The commentary below has been provided by Dr. Robert Needlman.
I was attracted to this study because of the combination of dyslexia and home reading environment in the title. In the 1980s, a large national study published the striking statistic that some 35 percent of children arrived at school “unready” to learn to read and, not coincidentally, about the same proportion of high school students dropped out without earning a diploma. The prevalence of dyslexia was much lower, about 15 percent. I concluded that more than half of the children who struggled with reading didn’t have a brain-based disability (dyslexia). The goal of Reach Out and Read was to prevent these non-dyslexic reading problems.

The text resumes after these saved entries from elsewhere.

(* ===== verification/Custody.v ===== *)
(** * Core: custody of personal secrets ([sentinelpass-protocol/src/custody.rs],
    [vault/custody_ops.rs])

    Thirty-two byte secrets that another program keeps in the vault, each under
    a scope and a reference with a revision.  Writing is a compare-and-swap on
    the reference, in a transaction under the content receipts; removing leaves
    an authenticated tombstone.  The closures [check] and [before_commit] of the
    caller are arguments: [check n] is the answer to its [n]th call.  The audit
    entries, zeroisation and the broker that owns approvals are not modelled. *)

From S2P Require Import Prelude Text ThirdParty Aad Envelope Keyring CoreError EnvelopeOps KeySlots VaultKeys LocalDb ContentGuard ContentFacts Entries EntriesFacts CoreDemo KeyDemo EntriesDemo.
From Stdlib Require Import ZArith Lia Strings.String Strings.Ascii Strings.Byte.
From stdpp Require Import base list option strings numbers gmap.
From S2P Require Import Text.
Open Scope Z_scope.

(** ** The metadata ([sentinelpass-protocol/src/custody.rs]) *)

Definition CUSTODY_PROTOCOL_VERSION : Z := 1.
Definition SECRET_BYTES : nat := 32.
Definition MAX_METADATA_BYTES : nat := 4096.

Inductive Purpose := MailRecovery | StorageRecovery.
#[global] Instance Purpose_eq_dec : EqDecision Purpose.
Proof. solve_decision. Defined.

Inductive CustodyError :=
| Unavailable | Unsupported | Locked | InteractionRequired | Denied | CustodyNotFound | StaleReference | CustodyConflict
| Cancelled | Expired | Capacity | Invalidated | IntegrityFailed.

Record CustodyScope := {
  cs_version : Z;            (* u32 *)
  namespace : string;
  issuer : string;
  subject : string;
  mailbox_id : string;
  cs_purpose : Purpose;
}.
#[global] Instance CustodyScope_eq_dec : EqDecision CustodyScope.
Proof. solve_decision. Defined.

Record ObjectRef := {
  object_id : string;
  revision : string;         (* decimal u64 *)
  key_epoch : string;
  binding_sha256 : string;
}.
#[global] Instance ObjectRef_eq_dec : EqDecision ObjectRef.
Proof. solve_decision. Defined.

(** [identity]: printable ASCII without the asterisk. *)
Definition identity (s : string) (max : nat) : bool :=
  negb (is_empty s) && (String.length s <=? max)%nat && all_chars (fun b => graphic b && negb (Ascii.eqb b "*"%char)) s.

(** [decimal]. *)
Definition decimal (s : string) : result CustodyError Z :=
  _ ← err_if (is_empty s || (20 <? String.length s)%nat || String.prefix "0" s || negb (all_chars is_ascii_digit s)) Denied;
  ok_or (parse_unsigned 64 s) Denied.

(** [CustodyScope::validate], [ObjectRef::validate]. *)
Definition scope_validate (s : CustodyScope) : result CustodyError unit :=
  err_if (negb (cs_version s =? CUSTODY_PROTOCOL_VERSION) || negb (identity (namespace s) 128) || negb (identity (issuer s) 512)
          || negb (identity (subject s) 512) || negb (identity (mailbox_id s) 512)) Denied.
Definition lower_hex (b : Ascii.ascii) : bool := is_ascii_digit b || in_range 97 102 b.
Definition ref_validate (r : ObjectRef) : result CustodyError unit :=
  _ ← decimal (revision r);
  _ ← decimal (key_epoch r);
  err_if (negb (identity (object_id r) 128) || negb (String.length (binding_sha256 r) =? 64)%nat
          || negb (all_chars lower_hex (binding_sha256 r))) Denied.

(** [decode]: the derived reader, then [validate]. *)
Definition decode {A} `{SerdeBytes A} (validate : A -> result CustodyError unit) (b : bytes) : result CustodyError A :=
  _ ← err_if (MAX_METADATA_BYTES <? length b)%nat Denied;
  a ← ok_or (from_slice b) Denied;
  _ ← validate a;
  Ok a.

(** ** A computation that fails with a custody error *)

Definition CM (A : Type) : Type := World -> result CustodyError A * World.
#[global] Instance CM_ret : MRet CM := fun A a w => (Ok a, w).
#[global] Instance CM_bind : MBind CM := fun A B k m w =>
  match m w with
  | (Ok a, w') => k a w'
  | (Err e, w') => (Err e, w')
  end.
Definition clift {A} (r : result CustodyError A) : CM A := fun w => (r, w).
Definition cquery {A} (f : LocalDb -> A) : CM A := fun w => (Ok (f (w_db w)), w).
(** [.map_err(denied)], [.map_err(unavailable)] on a step of the vault. *)
Definition cmap {A} (e : CustodyError) (m : M A) : CM A := fun w => let '(r, w') := m w in (map_err (fun _ => e) r, w').

(** [Row]. *)
Record Row := {
  row_object_id : string;
  row_scope : CustodyScope;
  row_reference : ObjectRef;
  row_envelope : bytes;
  row_deleted : bool;
}.

Definition text_of (b : bytes) : string := string_of_list_byte b.

Section Custody.
Context `{Environment, Hmac, Sha256, HexDecode, Base64, Aead}.
Context `{SerdeBytes AadContext, SerdeBytes EnvelopeDoc, SerdeBytes EntryTuple, SerdeBytes MappingTuple, SerdeBytes TagTuple}.
Context `{SerdeBytes CustodyTuple, SerdeBytes State, SerdeBytes Document}.
Context `{SerdeBytes CustodyScope, SerdeBytes ObjectRef, SerdeBytes (CustodyScope * ObjectRef)}.

(** [context]. *)
Definition custody_context (vault : string) (scope : CustodyScope) (reference : ObjectRef) (deleted : bool)
    : result CustodyError AadContext :=
  _ ← scope_validate scope;
  _ ← ref_validate reference;
  Ok {| aad_version := AAD_VERSION; Aad.vault := vault; object := hex_encode (sha256 (to_vec (scope, reference)));
        Aad.purpose := Secret; Aad.object_type := PersonalCustody; schema_version := 1;
        crypto_version := SUPPORTED_CRYPTO_VERSION; epoch := 1; tombstone := Some deleted |}.

(** [parse] of a stored row; its errors are those of the query. *)
Definition parse_row (r : CustodyRow) : option Row :=
  if negb (row_in_bounds r) then None
  else match decode scope_validate (as_bytes (scope_json r)), decode ref_validate (as_bytes (reference_json r)) with
       | Ok s, Ok o =>
         if String.eqb (c_object_id r) (object_id o)
         then Some {| row_object_id := c_object_id r; row_scope := s; row_reference := o; row_envelope := c_envelope r;
                      row_deleted := c_deleted r |}
         else None
       | _, _ => None
       end.

(** [find]: a missing table or a row that does not parse is denied. *)
Definition has_id (id : string) (r : CustodyRow) : bool := String.eqb (c_object_id r) id.
Definition find (id : string) (db : LocalDb) : result CustodyError (option Row) :=
  match custody_objects db with
  | None => Err Denied
  | Some rows =>
    match List.find (has_id id) rows with
    | None => Ok None
    | Some r => match parse_row r with Some row => Ok (Some row) | None => Err Denied end
    end
  end.

(** [open], [exact]. *)
Definition open_custody (dek : bytes) (vault : string) (row : Row) : result CustodyError bytes :=
  ctx ← custody_context vault (row_scope row) (row_reference row) (row_deleted row);
  value ← map_err (fun _ => Denied) (open_envelope dek ctx (row_envelope row));
  _ ← err_if (negb (length value =? (if row_deleted row then 0 else SECRET_BYTES))%nat) Denied;
  Ok value.
Definition exact (dek : bytes) (vault : string) (row : Row) (scope : CustodyScope) (reference : ObjectRef)
    : result CustodyError bytes :=
  value ← open_custody dek vault row;
  _ ← err_if (row_deleted row) CustodyNotFound;
  _ ← err_if (negb (bool_decide (row_scope row = scope))) Denied;
  _ ← err_if (negb (bool_decide (row_reference row = reference))) StaleReference;
  Ok value.

(** [ContentTransaction::begin], a body, [commit]. *)
Definition rolled_back {A} (w : World) (r : result CustodyError A * World) : result CustodyError A * World :=
  let w' := r.2 in (r.1, {| w' with w_db := w_db w |}).
Definition custody_tx {A} (dek : bytes) (body : CM A) : CM A := fun w =>
  match begin dek w with
  | (Err _, w1) => rolled_back w (Err Denied, w1)
  | (Ok guard, w1) =>
    match body w1 with
    | (Err e, w2) => rolled_back w (Err e, w2)
    | (Ok a, w2) =>
      match prepare_commit guard 0 w2 with
      | (Err _, w3) => rolled_back w (Err Unavailable, w3)
      | (Ok guard, w3) =>
        match finish_commit guard 0 w3 with
        | (Err _, w4) => (Err Unavailable, w4)
        | (Ok _, w4) => (Ok a, w4)
        end
      end
    end
  end.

In the years since then, I’ve come to think of this dichotomy as probably simplistic. As a clinician, it seemed to me that lots of factors affected the likelihood of a child’s growing up loving books, including not only access and inspiration (what we provide in Reach Out and Read), but also how much a parent loves reading — or doesn’t. And that, in turn, might have to do with a parent’s history of dyslexia. Sorting out these biological and nonbiological influences, or at least keeping these possibilities in mind, could be helpful.
The other reason I liked this study is that it was done in China, the “other side of the world.” I imagined that any connections between reading problems and home environments in that very foreign setting might raise interesting questions about what might be going on in our own.
So, what did the researchers do? They recruited a little over 300 elementary school students, about a fifth of whom were identified as having dyslexia. They gave the parents a lengthy questionnaire. And they used sophisticated statistics (something called LASSO) to sort through all the possible relationships and come up with the factors most closely related to dyslexia.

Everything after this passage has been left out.